Your Voice is Power is a curriculum that seeks to promote racial equity and increase interest in computing careers by integrating elements of computing, music, social justice, self-expression, and entrepreneurship. The curriculum consists of five modules lasting 60-90 minutes each. Students engage with music through lyrical analysis to extract and explore present themes of social justice using the OUTKAST Imagination framework. Students then engage with musical concepts from a computing perspective to create their own remixes using EarSketch, a web-based, learn-to-code through music platform developed at Georgia Institute of Technology (Georgia Tech). These elements are further supported by discussions around racial justice and the pathways to equity. The program culminates with an optional online competition with student submissions judged by industry professionals. This program has been ongoing since the 2019-2020 school year, and program evaluation efforts have been undertaken since the program’s inception.
Participatory evaluation framework principles were followed, including a process to obtain input from program leaders and staff to create program goals and a logic model that maps out the program’s activities and how these link to the goals. The evaluation includes the collection of data from all program participants (i.e., teachers, students, and judges) via online surveys conducted immediately after the conclusion of the online competition. In these online surveys, we gather participants’ feedback on various aspects of the competition, as well as their perspectives on their motivation to participate. Additionally, the survey is designed to measure the impact that program participation has had on them (and on their students, in the case of teacher participants). Program evaluation results from the first two years have suggested that, in general, participants in all three groups find Your Voice is Power to be a valuable experience, one they would repeat and/or recommend to a friend or colleague.

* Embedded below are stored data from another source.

(* ===== verification/RoutingSample.v ===== *)
(** * A sample virtual host

    A percent decoder, a router with two virtual hosts and requests to them, on
    which the routing theorems are applied; and what routing leaves undone. *)
From Stdlib Require Import ZArith Lia.
From stdpp Require Import base list numbers strings sets gmap.
From S2P Require Import Prelude Text NetAddr ProxyProtocol Http1Target Http1Head Http1Chunked LbBackend HostNames Headers RequestHeaders UpstreamResponse CacheKey CachePurge CacheControl CacheObject CacheEntry CacheRange MemoryCache Choice PathSafety HostRouter AccessPolicy RouteMatch Cors RouteProxy RouteProxyProps.

(** ** A percent decoder *)

Fixpoint percent_decode (s : list Z) : list Z :=
  match s with
  | [] => []
  | c :: rest =>
      if c =? PERCENT then
        match rest with
        | h :: l :: s' =>
            match hex_value h, hex_value l with
            | Some high, Some low => Z.lor (Z.shiftl high 4) low :: percent_decode s'
            | _, _ => PERCENT :: percent_decode rest
            end
        | _ => PERCENT :: percent_decode rest
        end
      else c :: percent_decode rest
  end.
#[export] Instance percent_decode_decoding : PercentDecoding percent_decode.
Proof.
  split.
  - done.
  - intros c s Hc. cbn [percent_decode]. by rewrite (proj2 (Z.eqb_neq c PERCENT) Hc).
  - intros h l s high low Hh Hl. cbn [percent_decode]. rewrite Z.eqb_refl. by rewrite Hh, Hl.
  - intros s Hs. cbn [percent_decode]. rewrite Z.eqb_refl. destruct s as [| h [| l s]]; [done | done |].
    destruct (hex_value h), (hex_value l); try done. by destruct Hs.
Qed.

(** Patterns that are literals: enough for a route without variables. *)
#[export] Instance literal_regex : RegexEngine (list Z) := {
  regex_is_match literal path := bool_decide (literal = path);
  regex_captures literal path := if bool_decide (literal = path) then Some [Some path] else None;
  regex_capture_names _ := [None];
}.

(** ** Routes *)

Definition no_cors : NativeCorsPolicy := mkCors false [] [] [] [] false None.
Definition plain_responses : NativeRouteResponseHeaderPolicy := mkResponsePolicy true [] [] [] [] [] (mkCookieRewrite [] []) (mkMetadata None false false true true) no_cors.
Definition office_only : NativeIpAccessPolicy :=
  mkAccess true [TrustedCidr (V4 10 0 0 0) 8] [] false [] [] [] [] [] [].
Definition sample_route (id : Z) (m : @NativeHttp1RouteMatcher (list Z)) (strip rewrite : option (list Z)) (access : NativeIpAccessPolicy)
    : @NativeHttp1RouteProxyRoute (list Z) unit unit (list Z) unit :=
  mkRoute id [] m strip rewrite None None false default_policy plain_responses access tt tt (mkGrpc false false) (ActProxy (bs "backend")).
Definition api_route := sample_route 1 (MPrefix (bs "/api/")) (Some (bs "/api/")) (Some (bs "/v1/")) access_default.
Definition admin_route := sample_route 2 (MPrefix (bs "/admin/")) None None office_only.
Definition open_route := sample_route 3 (MPrefix (bs "/open/")) None None access_default.
Definition sample_vhost : @NativeHttp1RouteProxy (list Z) unit unit (list Z) unit :=
  mkRouteProxy [api_route; admin_route; open_route] (Some (bs "site")) None plain_responses access_default tt tt (Some 4)
    (mkHttpsRedirect true 308 None) [].
Definition sample_to (target body : list Z) : NativeHttp1Request :=
  mkRequest (bs "GET") (Some (socket_addr_new (V4 198 51 100 9) 4711)) None None true None target Http11
    [(bs "Host", bs "shop.example")] body.
Definition sample_admit (target body : list Z) : @Admission (list Z) unit unit (list Z) unit :=
  admit_request percent_decode (fun _ => Ok tt) (fun _ _ => RateAllow) (fun _ response => response) (fun body => body) (fun digest => digest)
    sample_vhost None (sample_to target body).

(** A request for the API goes to its route, with the rewritten target; the
    administration is closed to the client, also behind an escape. *)
Example api_request_rewritten :
  match sample_admit (bs "/api/users?x=1") [] with
  | Routed rt r => rt_id rt = 1 /\ rq_target r = bs "/v1/users?x=1"
  | _ => False
  end.
Proof. vm_compute. by split. Qed.
Example escaped_admin_forbidden :
  sample_admit (bs "/admin/x") [] = Answered forbidden /\ sample_admit (bs "/%61dmin/x") [] = Answered forbidden.
Proof. by vm_compute. Qed.

(** The limit of the virtual host's bodies is not applied to a request that no
    route is selected for: the body of five bytes is over the limit of four. *)
Lemma vhost_body_limit_skipped :
  vp_max_request_body_bytes sample_vhost = Some 4
  /\ sample_admit (bs "/api/users") (bs "12345") = Answered payload_too_large
  /\ sample_admit (bs "/upload") (bs "12345") = Fallback (sample_to (bs "/upload") (bs "12345")).
Proof. by vm_compute. Qed.
(** A route that does not rewrite forwards a target with a parent segment as it
    came: the policy of the administration's route is not asked. *)
Lemma traversal_forwarded :
  match sample_admit (bs "/open/../admin/x") [] with
  | Routed rt r => rt_id rt = 3 /\ rq_target r = bs "/open/../admin/x"
  | _ => False
  end.
Proof. vm_compute. by split. Qed.

(** ** The theorems at the sample *)

Lemma same_address_sample : same_address (vp_routes sample_vhost).
Proof.
  intros a b Ha Hb. change (vp_routes sample_vhost) with [api_route; admin_route; open_route] in *.
  repeat match goal with H : _ ∈ _ :: _ |- _ => apply elem_of_cons in H as [-> | H] | H : _ ∈ [] |- _ => by apply elem_of_nil in H end; by intros [=].
Qed.
Lemma admitted_request_guarded_witness :
  exists r, sample_admit (bs "/api/users?x=1") [] = Routed api_route r
    /\ passed_guards percent_decode (fun _ => Ok tt) (fun _ _ => RateAllow) (fun _ response => response) (fun body => body) (fun digest => digest)
         sample_vhost None (sample_to (bs "/api/users?x=1") []) (bs "/api/users") (Some api_route).
Proof.
  pose proof (admitted_request_guarded percent_decode (fun _ : unit => Ok tt) (fun (_ : unit) _ => RateAllow) (fun _ response => response)
    (fun body => body) (fun digest => digest) sample_vhost None (sample_to (bs "/api/users?x=1") []) same_address_sample) as [H _].
  eexists. assert (sample_admit (bs "/api/users?x=1") [] = Routed api_route _) as E by (vm_compute; reflexivity).
  split; [exact E |]. apply H in E as (path & query & r1 & Ep & _ & Hp & _).
  assert (path = bs "/api/users") as <-; [| exact Hp].
  enough (Some (path, query) = Some (bs "/api/users", Some (bs "x=1"))) by congruence. rewrite <- Ep. vm_compute. reflexivity.
Defined.
Lemma no_brace_of (s : list Z) : forallb (fun c => negb (c =? 123)) s = true -> 123 ∉ s.
Proof. intros H Hin. rewrite forallb_forall in H. apply list_elem_of_In, H in Hin. lia. Qed.
Lemma redirect_location_exact_witness :
  route_redirect_location (sample_to (bs "/a/b?x=1") []) (mkRedirect (bs "https://www.shop.example{uri}") 308)
  = Some (bs "https://www.shop.example" ++ with_query (bs "/a/b") (Some (bs "x=1")))
  /\ safe_forward_path (bs "/a/b") = true.
Proof.
  assert (route_redirect_location (sample_to (bs "/a/b?x=1") []) (mkRedirect (bs "https://www.shop.example{uri}") 308)
    = Some (bs "https://www.shop.example/a/b?x=1")) as E by (vm_compute; reflexivity).
  pose proof (redirect_location_exact (sample_to (bs "/a/b?x=1") []) (mkRedirect (bs "https://www.shop.example{uri}") 308)
    (bs "https://www.shop.example") (bs "/a/b") _ (Some (bs "x=1")) eq_refl
    (no_brace_of (bs "https://www.shop.example") ltac:(vm_compute; reflexivity)) ltac:(vm_compute; reflexivity) E) as (Hl & _ & Hs & _).
  split; [| exact Hs]. rewrite E. apply f_equal. exact Hl.
Defined.

Definition shop_cors : NativeCorsPolicy :=
  mkCors true [bs "https://app.example"] [bs "GET"] [] [] true (Some 600).
Definition shop_responses : NativeRouteResponseHeaderPolicy := mkResponsePolicy true [] [] [] [] [] (mkCookieRewrite [] []) (mkMetadata None false false false false) shop_cors.
Definition cross_origin_request : NativeHttp1Request :=
  set_headers [(bs "Host", bs "shop.example"); (bs "Origin", bs "https://app.example")] (sample_to (bs "/api/users") []).
Lemma cors_grants_exact_witness :
  header_values (bs "access-control-allow-origin")
    (rp_headers (apply_with_cors_origin (fun _ response => response) shop_responses (response_origin shop_cors cross_origin_request)
       (new_response 200 (bs "OK") [])))
  = [bs "https://app.example"].
Proof.
  assert (bs "access-control-allow-origin" ∈ CORS_HEADERS) as Hin by apply list_elem_of_here.
  destruct (cors_grants_exact (fun _ response => response) shop_responses cross_origin_request (new_response 200 (bs "OK") []) _ eq_refl Hin) as [E _].
  change (rh_cors shop_responses) with shop_cors in E. rewrite E. vm_compute. reflexivity.
Defined.

(** ** Virtual hosts *)

Definition shop_config : @RouterConfig unit :=
  mkRouterConfig [mkVhost (bs "shop") [bs "shop.example"; bs "*.shop.example"] tt; mkVhost (bs "blog") [bs "Blog.shop.example"] tt] None true.
Definition by_name (vhost : @VhostConfig unit) : result (list Z) RouteProxyError := Ok (vh_name vhost).
Lemma host_routing_exact_witness :
  exists router o, router_from_config by_name (Err MissingRouteAction) shop_config = Ok router
    /\ owner (declared by_name shop_config) (bs "blog.shop.example") o
    /\ router_select router (Some (bs "BLOG.shop.example:443")) = match o with Some proxy => Ok proxy | None => Err HostUnknown end
    /\ router_select router (Some (bs "BLOG.shop.example:443")) = Ok (bs "blog").
Proof.
  eexists. assert (router_from_config by_name (Err MissingRouteAction) shop_config = Ok _) as E by (vm_compute; reflexivity).
  assert (rc_vhosts shop_config <> []) as Hne by discriminate.
  assert (normalize_host (bs "BLOG.shop.example:443") = Some (bs "blog.shop.example")) as Hn by (vm_compute; reflexivity).
  destruct (host_routing_exact by_name (Err MissingRouteAction) shop_config _ (bs "BLOG.shop.example:443") _ Hne E Hn) as (o & Ho & Hs).
  exists o. split; [exact E | split; [exact Ho | split; [exact Hs |]]]. vm_compute. reflexivity.
Defined.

For the year three data collection, following the past years’ evaluation findings, we further investigated two areas of interest to program leaders: 1) students’ experiences with a framework (the OUTKAST Imagination framework) [1] included in the curriculum to guide students through a detailed analysis of a song’s lyrics and their meaning, and 2) teachers’ self-efficacy for and attitudes around teaching on racial equity-related topics, including the specific pedagogical approaches non-racist teaching, culturally relevant teaching, and anti-racist teaching. This paper will present the results of the current evaluation with a specific focus on these two newly added areas of inquiry. Results indicate that students and teachers found lyric analysis and the OUTKAST Imagination framework to be a useful and valuable tool, and that teachers are generally comfortable with, and seek opportunities for, teaching on race-related topics, but they vary in their self-efficacy for specific pedagogical approaches to teaching on race-related topics.